Quick and Easy Homemade Dill Pickles
Who doesn’t love a pickle? You either do…or you don’t. But…
Fermented dill pickles made using Body Ecology’s culture starter have numerous benefits. We all know (or should know) fermented foods like dill pickles are rich in probiotics, which are beneficial bacteria that promote a healthy gut. Probiotics aid in digestion, support the immune system, and contribute to overall well-being.
A starter ensures the presence of specific strains of beneficial bacteria that are known to have protective effects on the gut. Not only that, fermented pickles are a great source of vitamins and minerals. During the fermentation process, the pickles become more nutritious as their nutrient content becomes more bioavailable. This means that your body can absorb and utilize the vitamins and minerals more effectively.
Do you love the tangy flavor explosion of a dill pickle? The fermentation process intensifies the flavors of the dill, garlic, and other seasonings, resulting in a unique taste that can enhance your culinary adventures. They also provide a satisfying crunch that can be a delightful addition to various dishes or simply enjoyed on their own.

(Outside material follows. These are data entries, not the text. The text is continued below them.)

(** * Onboarding wizard (src/pages/Onboarding.jsx)

    A shallow embedding of the onboarding page: the mount-time route guard,
    the four-step wizard state, the per-step gate [nextDisabled], the field
    updaters, and the submission built by [handleSubmit] and sent by the
    [updateUser] mutation. *)

From Stdlib Require Import List Bool NArith ZArith QArith String Ascii Lia.
From Stdlib Require Import Qcanon DecimalString.
Import ListNotations.

Local Open Scope Z_scope.

(** ** The JavaScript values the page handles *)

Module Js.

(** A JavaScript string is a sequence of UTF-16 code units. *)
Definition jsstring := list N.

(** ASCII literal of the source, as code units. *)
Definition lit (s : string) : jsstring :=
  List.map N_of_ascii (list_ascii_of_string s).

Definition eqb (a b : jsstring) : bool :=
  if list_eq_dec N.eq_dec a b then true else false.

(** ToBoolean on a string: only the empty string is falsy. *)
Definition truthy (s : jsstring) : bool :=
  match s with
  | [] => false
  | _ :: _ => true
  end.

(** WhiteSpace and LineTerminator code points of ECMAScript: the characters
    removed by String.prototype.trim and skipped around a numeric string.
    All of them are in the Basic Multilingual Plane, one code unit each. *)
Definition is_space (c : N) : bool :=
  (N.eqb c 9 || N.eqb c 10 || N.eqb c 11 || N.eqb c 12 || N.eqb c 13
   || N.eqb c 32 || N.eqb c 160 || N.eqb c 5760
   || (N.leb 8192 c && N.leb c 8202)
   || N.eqb c 8232 || N.eqb c 8233 || N.eqb c 8239 || N.eqb c 8287
   || N.eqb c 12288 || N.eqb c 65279)%N%bool.

Fixpoint trimStart (s : jsstring) : jsstring :=
  match s with
  | [] => []
  | c :: rest => if is_space c then trimStart rest else s
  end.

Definition trimEnd (s : jsstring) : jsstring :=
  rev (trimStart (rev s)).

(** String.prototype.trim *)
Definition trim (s : jsstring) : jsstring := trimEnd (trimStart s).

(** *** Number(string)

    A Number is NaN, an infinity, or a finite double, held here by its sign
    and the exact rational magnitude of the double (the sign is kept apart
    because of the negative zero). *)
Inductive number :=
| NaN
| Infinity (negative : bool)
| Finite (negative : bool) (magnitude : Q).

(** Round half to even of the non-negative rational [a / b]. *)
Definition round_half_even (a b : Z) : Z :=
  let q := a / b in
  let r := a mod b in
  match (2 * r) ?= b with
  | Lt => q
  | Gt => q + 1
  | Eq => if Z.even q then q else q + 1
  end.

(** floor (log2 (a / b)) for positive [a] and [b]. *)
Definition floor_log2 (a b : Z) : Z :=
  let e := Z.log2 a - Z.log2 b in
  let ge :=
    if 0 <=? e then (b * 2 ^ e <=? a) else (b <=? a * 2 ^ (- e)) in
  if ge then e else e - 1.
(** * Snippetbox: the request pipeline, the helpers and the route table

    A shallow embedding of [cmd/web/main.go], [cmd/web/helpers.go],
    the first-generation handlers and [cmd/web/routes.go], together with
    the properties of the specification that concern them.

    Conventions.  A Go [int] is a [Z] (with the 64-bit range written out
    where [strconv.Atoi] checks it).  A [map[string]T] is a [gmap string T].
    A value of type [any] is a [value].  Code that mutates the response
    writer, the session or a logger threads that state explicitly. *)

From Stdlib Require Import ZArith Ascii String List Lia Bool.
From stdpp Require Import base option list gmap strings pretty.
Import ListNotations.

Local Open Scope string_scope.
Local Open Scope Z_scope.

(** ** [net/http]: the parts of the response writer the code relies on *)

Module Http.

Definition StatusOK : Z := 200.
Definition StatusSeeOther : Z := 303.
Definition StatusBadRequest : Z := 400.
Definition StatusNotFound : Z := 404.
Definition StatusMethodNotAllowed : Z := 405.
Definition StatusInternalServerError : Z := 500.

Definition MethodGet : string := "GET".
Definition MethodPost : string := "POST".
Lemma Qdrawdown_lookup_range (rs : list Qc) (t : nat) (d : Qc) :
  Forall (fun r : Qc => (-(1) < r)%Qc) rs ->
  Qdrawdown None 1 (growth rs) !! t = Some d ->
  (-(1) < d)%Qc /\ (d <= 0)%Qc /\ (t < length rs)%nat.
Proof.
  intros Hrs Hlk.
  pose proof (Qdrawdown_range (growth rs) 1 None eq_refl (growth_positive _ Hrs)) as Hrange.
  destruct (proj1 (Forall_forall _ _) Hrange d (list_elem_of_lookup_2 _ _ _ Hlk))
    as [Hlo Hhi].
  apply lookup_lt_length in Hlk. rewrite Qdrawdown_length in Hlk.
  unfold growth in Hlk. rewrite length_map in Hlk. done.
Qed.

(** X9.  [maximum_drawdown] on a non-empty series of finite returns above
    -100% that carries a label index: the call returns, the drawdown lies in
    [-1, 0], and the peak is not later than the trough, both being positions
    of the series. *)
Theorem maximum_drawdown_bounds (rs : list Qc) :
  rs <> [] ->
  Forall (fun r : Qc => (-(1) < r)%Qc) rs ->
  exists (d : Qc) (peak trough : nat),
    PortfolioMetrics.maximum_drawdown Pd.LabelIndex (finite_array rs)
    = Ok (Finite d, Some peak, trough)
    /\ (-(1) <= d)%Qc /\ (d <= 0)%Qc
    /\ (peak <= trough)%nat /\ (trough < length rs)%nat.
Proof.
  intros Hne Hrs. destruct rs as [|r0 rs]; [done|].
  destruct (maximum_drawdown_label_finite r0 rs Hrs) as (t & p & d & Hlk & Heq & Hpt).
  destruct (Qdrawdown_lookup_range (r0 :: rs) t d Hrs Hlk) as (Hlo & Hhi & Hlen).
  exists d, p, t. split; [done|]. split; [by apply Qclt_le_weak|done].
Qed.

Feel good about your homemade dill pickles as they have more beneficial lactobacillus and other beneficial microbes. Unlike the pickles you find sitting unrefrigerated on shelves in your supermarket, homemade pickles are free from artificial preservatives, white vinegar and additives. So gather some fresh farm stand cucumbers, the kids and start fermenting your own probiotic-rich, delicious dill pickles!
Benefits of Fermented Pickles
- Abundant Probiotics: Fermented pickles are a rich source of beneficial bacteria, known as probiotics, which play a vital role in supporting a healthy gut. The probiotics in a pickle aid digestion, enhance nutrient absorption, and bolster the immune system, providing a solid foundation for optimal wellness.
- If you use Body Ecology’s culture starter—with billions of L. plantarum bacteria—the finished product will be even better for your gut than pickles made without a starter. Research shows that starters are the way to increase the potency and also the diversity.
- Homemade pickles—using Body Ecology’s culture starter—have more abundance and more diversity. You’ll also know that they are free from artificial preservatives and additives commonly found in store-bought alternatives. Homemade pickles offer a healthier option.
- L. plantarum degrades histamine and—along with strains of Bifidus and bacillus—does not cause a histamine reaction.
- Enhanced Nutrient Availability: During the fermentation process, the nutrient content of pickles becomes more bioavailable. This means that your body can absorb and utilize the vitamins, minerals, and other essential nutrients found in pickles more effectively.
- Yummy Sour Flavor: Sweet, sour, bitter, salty, pungent – these are the flavors our body loves and needs. Sour stimulates peristalsis. Fermentation infuses dill pickles with a delightful tangy, sour taste. The fermentation process intensifies the flavors of the accompanying spices and herbs.
- Fermented pickles offer a satisfying crunch, making them a perfect addition to sandwiches, salads, or as a flavorful snack on their own.
Dill Pickles – Super Quick and Easy Recipe
Check this quick and easy recipe for homemade dill pickles. In just a few simple steps, you can create a jar of delicious pickles.
8 small, unpeeled pickling cucumbers, quartered lengthwise
4 cloves of garlic
8 pearl onions, sliced in half
4 sprigs of fresh dill
1 tsp coriander seeds
½ tsp mustard seeds
½ tsp whole peppercorns
4 cups of water
2 tablespoon coarse, gray Celtic sea salt
2 thick slice from a large onion
1 packet of the BE culture starter
- Pack cucumber slices, garlic and pearl onions tightly into a 1-quart glass jar.
- Add the herbs and spices on top.
- Combine the water, culture starter, and sea salt to make a brine.
- Pour brine into the jar, leaving about an inch of space.
- Place the thick onion slice on top to completely submerge the ingredients in the jar. You can also use rolled up cabbage or kale leaves.
- Seal the jar and let pickles sit at room temperature for 3 days. If after 3 days the pickles are not yet to your taste, let them sit for another day or two. You still want them to have some crunch. Refrigerate when they’re the way you like them.